Volata ( flying ball ) is a ball game that was promoted by Augusto Turati as a team sport during the time of Italian fascism . As an invented tradition , it was supposed to tie in with ancient Roman ball games ( harpastum ). Turati was both the General Secretary of the Fascist Party and the President of the National Olympic Committee ( CONI ). He also made sure that Mussolini could always be present at the final of the Italian championship to present the trophy.

Volata is related to field handball and rugby . It is played on a pitch that must be at least 40 by 60 meters and a maximum of the size of a football pitch . There are two teams with eight players each. The ball (400 g, circumference 68 to 71 cm) can be kicked, thrown and carried. A player may carry the ball up to 10 meters (but not longer than 3 seconds) or shoot it. The goal is as high as a football goal (2.44 m), but only 5.00 m wide. Around the goal there is a semicircle like field handball (8 m), which can only be entered by the goalkeeper and not by the opposing team. When the ball kicks off, the ball is in the middle of the field and the players sprint from the baseline to the ball, which they then have to pick up - and are not allowed to kick.
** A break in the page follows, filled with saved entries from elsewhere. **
(** * velld backup orchestrator: a shallow embedding of the Go sources

    The Go packages [backup], [connection] and [settings] of the API
    server are embedded as pure functions over an explicit world (the
    SQL tables, the local spool, the S3 bucket) and records that answer
    every call leaving the process (dump tools, the S3 endpoint, the
    credential vault, the clock, the driver).  Each Go function
    returning [(T, error)] becomes a function into [result T]; a
    method that mutates the stores returns the new world as well.

    Part I holds the embedding, Part II the properties proved of it. *)

From Stdlib Require Import ZArith String Ascii Bool Sorted.
From Stdlib Require Import DecimalString DecimalZ DecimalPos.
From stdpp Require Import gmap strings list fin_maps sorting.

Local Open Scope string_scope.
Local Open Scope list_scope.
Local Open Scope Z_scope.

(* ===================================================================== *)
(** * Part I: the embedding                                              *)
(* ===================================================================== *)

(** ** Go values *)

(** A Go [(T, error)] pair, of which exactly one half is meaningful. *)
Inductive result (Err A : Type) : Type :=
| Ok (a : A)
| Fail (e : Err).
Arguments Ok {Err A} a.
Arguments Fail {Err A} e.

Definition is_ok {Err A} (r : result Err A) : bool :=
  match r with Ok _ => true | Fail _ => false end.

Definition is_fail {Err A} (r : result Err A) : bool := negb (is_ok r).

(** [time.Time] as seconds on the time line; [uuid.UUID] as a number. *)
Definition Time := Z.
Definition UUID := nat.

(** ** Package [strings] of the Go standard library, as far as it is used *)

Module strings.

(** [strings.Contains(s, substr)]. *)
Fixpoint Contains (s substr : string) : bool :=
  String.prefix substr s ||
  match s with
  | EmptyString => false
  | String _ s' => Contains s' substr
  end.

(** [strings.Split(s, sep)] for a one-byte separator: every segment is
    kept, the empty ones too, and a string without separator comes back
    as one segment. *)
Fixpoint SplitByte (sep : ascii) (s : string) : list string :=
  match s with
  | EmptyString => [EmptyString]
  | String c s' =>
      if Ascii.eqb c sep then EmptyString :: SplitByte sep s'
      else match SplitByte sep s' with
           | seg :: rest => String c seg :: rest
           | [] => [String c EmptyString]
           end
  end.

(** [strings.Join(elems, sep)]. *)
Fixpoint Join (elems : list string) (sep : string) : string :=
  match elems with
  | [] => ""
  | [e] => e
  | e :: rest => e +:+ sep +:+ Join rest sep
  end.

(** [strings.TrimPrefix(s, "/")] and [strings.TrimSuffix(s, "/")]. *)
Definition TrimPrefixSlash (s : string) : string :=
  match s with
  | String "/" s' => s'
  | _ => s
  end.

Fixpoint TrimSuffixSlash (s : string) : string :=
  match s with
  | EmptyString => EmptyString
  | String "/" EmptyString => EmptyString
  | String c s' => String c (TrimSuffixSlash s')
  end.

(** [strings.Trim(s, "/")]: all leading and all trailing slashes. *)
Fixpoint TrimLeftSlashes (s : string) : string :=
  match s with
  | String "/" s' => TrimLeftSlashes s'
  | _ => s
  end.

Fixpoint all_slashes (s : string) : bool :=
  match s with
  | EmptyString => true
  | String c s' => Ascii.eqb c "/" && all_slashes s'
  end.

Fixpoint TrimRightSlashes (s : string) : string :=
  match s with
  | EmptyString => EmptyString
  | String c s' => if all_slashes s then EmptyString
                   else String c (TrimRightSlashes s')
  end.

Definition TrimSlashes (s : string) : string :=
  TrimRightSlashes (TrimLeftSlashes s).

End strings.

(** ** Package [backup]: restore output validation (backup_restore.go) *)

Module restore.

(** The two [fmt.Errorf] sites of [validatePostgreSQLRestore]. *)
Inductive RestoreError : Type :=
| ErrRestoreTargetNotEmpty
    (* "restore failed: target database must be empty. ..." *)
| ErrRestoreFailed (n_errors : nat)
    (* "restore failed with %d error(s)" *).

Definition nonCriticalPatterns : list string :=
  [ "WARNING:"; "must be member of role"; "no privileges"; "NOTICE:" ].

(** The [for _, pattern := range nonCriticalPatterns] loop. *)
Fixpoint isCriticalLoop (patterns : list string) (line : string) : bool :=
  match patterns with
  | [] => true
  | pattern :: rest =>
      if strings.Contains line pattern then false
      else isCriticalLoop rest line
  end.

Definition isCriticalPostgreSQLError (line : string) : bool :=
  isCriticalLoop nonCriticalPatterns line.

(** The first loop of [validatePostgreSQLRestore]: [criticalErrors] is
    appended to, line after line. *)
Fixpoint collectCritical (lines : list string) (criticalErrors : list string)
  : list string :=
  match lines with
  | [] => criticalErrors
  | line :: rest =>
      if negb (strings.Contains line "ERROR:") then
        collectCritical rest criticalErrors            (* continue *)
      else if isCriticalPostgreSQLError line then
        collectCritical rest (criticalErrors ++ [line])
      else
        collectCritical rest criticalErrors
  end.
The game lasts 3 times 20 minutes with a 5–10 minute break.

Volata quickly ousted rugby in Italy, but in the long term could not outperform football , which was considered un-Italian as an English game . When Italy won the FIFA World Cup in their own country in 1934 , Volata lost importance again.

Individual evidence

  1. Dietrich: Ramba: Determination of the formative traits in the sport of Greco-Roman antiquity, Diss. Göttingen 2014; http://ediss.uni-goettingen.de/handle/11858/00-1735-0000-0022-5EFD-8
  2. http://www.treccani.it/enciclopedia/antichi-giochi-italiani_%28Enciclopedia-dello-Sport%29/
  3. Arnd Krüger : The Influence of the Fascist Sports Model of Italy on National Socialist Sports. In: Morgen A. Olsen (Ed.): Sport and Politics. 1918-1939 / 40. Universitetsforlaget, Oslo 1986, pp. 226-232; Arnd Krüger : Sport in Fascist Italy (1922-1933). In: G. Spitzer, D. Schmidt (Ed.): Sport between independence and external determination. Festschrift for Prof. Dr. Hajo Bernett . P. Wegener, Bonn 1986, pp. 213-226.